Así lo hicieron, y el rey mejoró escuchando Bach, Beethoven y Chopin. Cuando Gina debió irse, la sustituyó el gran violinista Yehudi Menuhin, quien sería amigo de la familia toda su vida.

Tiene mérito la entrega de Federica, ya que tanta responsabilidad también a ella le pasó factura: enfermó de depresión, dolencia que llevaba en secreto, ya que no quería que la tía María pretendiera psicoanalizarla. «Los lazos que me unían a mi pueblo llegaron a ser demasiado fuertes… me había identificado tanto con sus sufrimientos que, ahora que habíamos terminado la guerra civil, mi guerra civil particular me estaba destrozando a mí», cuenta en sus Memorias, para a continuación decir resignada:

—Pero ¿qué iba a hacer? Tenía que seguir adelante, era la reina. La mano de mi marido me daba fuerzas, ¡y la física nuclear!

Sí, aunque suene extraño, la reina Federica abandonó su fe en las hadas para interpretar el mundo según los principios de la física nuclear ¡con todo el fanatismo de los recién conversos! Llegó a ser tan experta en esta materia que pudo discutir de tú a tú con grandes científicos mundiales como Heisenberg, del que admiraba su formulación del «principio de incertidumbre»: Federica dedujo que el Mundo, Dios y lo Invisible estaban dentro del alma humana. También que tu mente da «forma» al mundo que te rodea. Esta teoría acerca del insondable poder de la mente para crear está viviendo en la actualidad un segundo renacer, ya que está en el germen de la New Age y de los libros de Rhonda Byrne basados en la física cuántica, lo que nos demuestra que Federica, como en tantas cosas, también en filosofía fue una adelantada a su tiempo.

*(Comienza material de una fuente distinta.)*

(** X1 — [validateImageUrls] lets everything that is not an array
    through.  An array passes exactly when it has at most 25 entries and
    every entry is a string that begins with [http://] or [https://]
    (the test for [data:] never decides); an array of more than 25
    entries is refused with "Maximum 25 images per property" whatever
    its entries are. *)
Theorem validateImageUrls_verdict (images : json) :
  ((∀ items, images ≠ JArr items) → validateImageUrls images = Return tt)
  ∧ (∀ items, images = JArr items →
       (validateImageUrls images = Return tt ↔
        length items ≤ 25 ∧ Forall (λ v, is_absolute_http_url v = true) items)
       ∧ (25 < length items →
          validateImageUrls images = Throw "Maximum 25 images per property")).
Proof.
  split.
  - intros Hnot. destruct images; try done. by destruct (Hnot items).
  - intros items ->. unfold validateImageUrls. split.
    + destruct (Nat.ltb_spec 25 (length items)) as [Hlt|Hle].
      * split; [done|]. intros [Hlen _]. lia.
      * rewrite validateImageUrls_loop_http. split; [by intros Hall | by intros [_ Hall]].
    + intros Hlen. apply Nat.ltb_lt in Hlen. by rewrite Hlen.
Qed.

(** ** Creation *)

Lemma str_or_not_empty (s fallback : string) : fallback ≠ "" → str_or s fallback ≠ "".
Proof.
  intros Hf. unfold str_or. by destruct (String.eqb_spec s "").
Qed.
(** * Multi-stream ingestion and distribution engine: a shallow embedding

    The development embeds the stream processors of the CCTV service
    - [src/local_app/simple_service.py]   (OptimizedStreamProcessor and its
      HTTP / WebSocket adapters),
    - [src/packages/local_app/enhanced_main.py] (EnhancedStreamProcessor),
    - [src/local_app/main.py]             (StreamProcessor.set_stream_quality),
    - [src/local_app/ai_processor.py]     (AIProcessor.preprocess_frame),
    and states the properties of the specification over them.

    Python dictionaries are [gmap]s, Python sets are [gset]s, numpy arrays
    live in a store of array objects and are referred to by their index, so
    that [frame.copy()] allocates and aliasing is visible.  Python floats are
    the kernel's binary64 floats. *)

From Stdlib Require Import ZArith Floats Lia Ascii.
From stdpp Require Import gmap strings list.

Local Open Scope Z_scope.

(** ** Python numbers *)

(** [float(n)] for a Python int in the range of array dimensions and clock
    readings (exact below 2^53). *)
Definition float_of_int (z : Z) : float :=
  match z with
  | Zneg p => PrimFloat.opp (PrimFloat.of_uint63 (Uint63.of_Z (Zpos p)))
  | _ => PrimFloat.of_uint63 (Uint63.of_Z z)
  end.

(** [int(x)] truncates toward zero; it raises on NaN and the infinities
    ([None]). *)
Definition int_of_float (x : float) : option Z :=
  match Prim2SF x with
  | S754_zero _ => Some 0
  | S754_finite s m e =>
      let mag := if 0 <=? e then Z.shiftl (Zpos m) e
                 else Z.shiftr (Zpos m) (- e) in
      Some (if s then - mag else mag)
  | _ => None
  end.

(** ** Frames, the array store and the OpenCV interface *)

(** A decoded frame: [shape[0]] rows, [shape[1]] columns, and its samples. *)
Record ndarray := Ndarray {
  shape0 : Z;
  shape1 : Z;
  pixels : list Byte.byte
}.

Abbreviation bytes := (list Byte.byte).

(** The part of OpenCV and of [urllib] the services call into.
    [imencode a q] is [cv2.imencode('.jpg', a, [IMWRITE_JPEG_QUALITY, q])]
    followed by [tobytes()], [None] when OpenCV raises; [resample a w h] are
    the interpolated samples [cv2.resize] computes for the target size;
    [urlparse_hostname u] is [urlparse(u).hostname], the outer [None] when
    parsing raises, and then [urlparse_error u] is the [str(e)] of the
    exception raised; [unquote] is [urllib.parse.unquote]. *)
Class Lib := {
  imencode : ndarray -> Z -> option bytes;
  resample : ndarray -> Z -> Z -> list Byte.byte;
  urlparse_hostname : string -> option (option string);
  urlparse_error : string -> string;
  unquote : string -> string
}.

(** [cv2.resize(a, (w, h))]: the result has [h] rows and [w] columns; OpenCV
    raises on an empty target size. *)
Definition cv2_resize `{Lib} (a : ndarray) (w h : Z) : option ndarray :=
  if (0 <? w) && (0 <? h) then Some (Ndarray h w (resample a w h)) else None.

(** A [cv2.VideoCapture] object: whether it is opened, the results its next
    [read()] calls will give ([None] for [(False, None)]), and the frame size
    it reports. *)
Record VideoCapture := Capture {
  isOpened : bool;
  feed : list (option ndarray);
  frame_width : Z;
  frame_height : Z
}.

Definition release (c : VideoCapture) : VideoCapture :=
  Capture false (feed c) (frame_width c) (frame_height c).

(** What [get_stream_info] returns: the error dictionary or the metrics (the
    wall-clock [timestamp] text is left out). *)
Inductive StreamInfo :=
  | InfoError (detail : string)
  | Info (stream_id : string) (is_opened : bool) (fps : Z)
         (width height : Z) (active_websocket_connections : nat).

(** A message sent over a WebSocket. *)
Inductive Message :=
  | Text (s : string)
  | JsonInfo (data : StreamInfo)      (* {"type": "info", "data": ...} *)
  | JsonHeartbeat                     (* {"type": "heartbeat"} *)
  | Binary (b : bytes).

(** A WebSocket: whether the peer is still there, and what was sent to it.
    Sending to a peer that is gone raises. *)
Record Socket := Sock {
  connected : bool;
  outbox : list Message
}.

(** The world outside the processor object. *)
Record Env := MkEnv {
  heap : list ndarray;                       (* numpy arrays, by reference *)
  caps : list VideoCapture;                  (* capture objects, by handle *)
  camera : nat -> string -> VideoCapture;    (* what the n-th open of a URL yields *)
  clock : nat -> float;                      (* the n-th reading of time.time() *)
  ticks : nat;
  threads : list string;                     (* worker threads started, by target *)
  sockets : list Socket;                     (* WebSocket objects, by handle *)
  closing : list nat;                        (* connection.close() tasks created *)
  running_loop : bool                        (* the caller of the processor's methods
                                                runs inside an asyncio event loop *)
}.

Definition set_heap (e : Env) (h : list ndarray) : Env :=
  MkEnv h (caps e) (camera e) (clock e) (ticks e) (threads e) (sockets e) (closing e)
    (running_loop e).
Definition set_caps (e : Env) (c : list VideoCapture) : Env :=
  MkEnv (heap e) c (camera e) (clock e) (ticks e) (threads e) (sockets e) (closing e)
    (running_loop e).
Definition set_ticks (e : Env) (n : nat) : Env :=
  MkEnv (heap e) (caps e) (camera e) (clock e) n (threads e) (sockets e) (closing e)
    (running_loop e).
Definition set_threads (e : Env) (t : list string) : Env :=
  MkEnv (heap e) (caps e) (camera e) (clock e) (ticks e) t (sockets e) (closing e)
    (running_loop e).
Definition set_sockets (e : Env) (s : list Socket) : Env :=
  MkEnv (heap e) (caps e) (camera e) (clock e) (ticks e) (threads e) s (closing e)
    (running_loop e).
Definition set_closing (e : Env) (c : list nat) : Env :=
  MkEnv (heap e) (caps e) (camera e) (clock e) (ticks e) (threads e) (sockets e) c
    (running_loop e).
Definition set_running_loop (e : Env) (b : bool) : Env :=
  MkEnv (heap e) (caps e) (camera e) (clock e) (ticks e) (threads e) (sockets e) (closing e) b.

Heisenberg, halagado supongo por tener de «fan» a toda una reina, le respondió que la interpretación de Federica se trataba de una adaptación personal a sus teorías tan válida como otra cualquiera.

Es fácil entender la admiración de Sofía adulta por esta mujer universal que le tocó como madre, que incluso llegó a ocupar en solitario la codiciada portada de la revista Time, aunque quizás la niña Sofía hubiera preferido una mamá más doméstica.

Como cuando los niños eran pequeños, Federica intentaba justificarse:

—Mis hijos están muy bien, no dan problemas; Nursi es perfecta para ellos. ¡Hay tanto por hacer en Grecia!

De hecho, los príncipes apenas vivieron en el Palacio Real de Atenas; en cuanto se arregló someramente Tatoi, se trasladaron allí con su pequeño ejército de cuidadoras comandado por Nursi, sin recordar por suerte el sonido de las bombas que los recluían en los sótanos cuando eran pequeños. Los padres iban los fines de semana que no estaban de viaje.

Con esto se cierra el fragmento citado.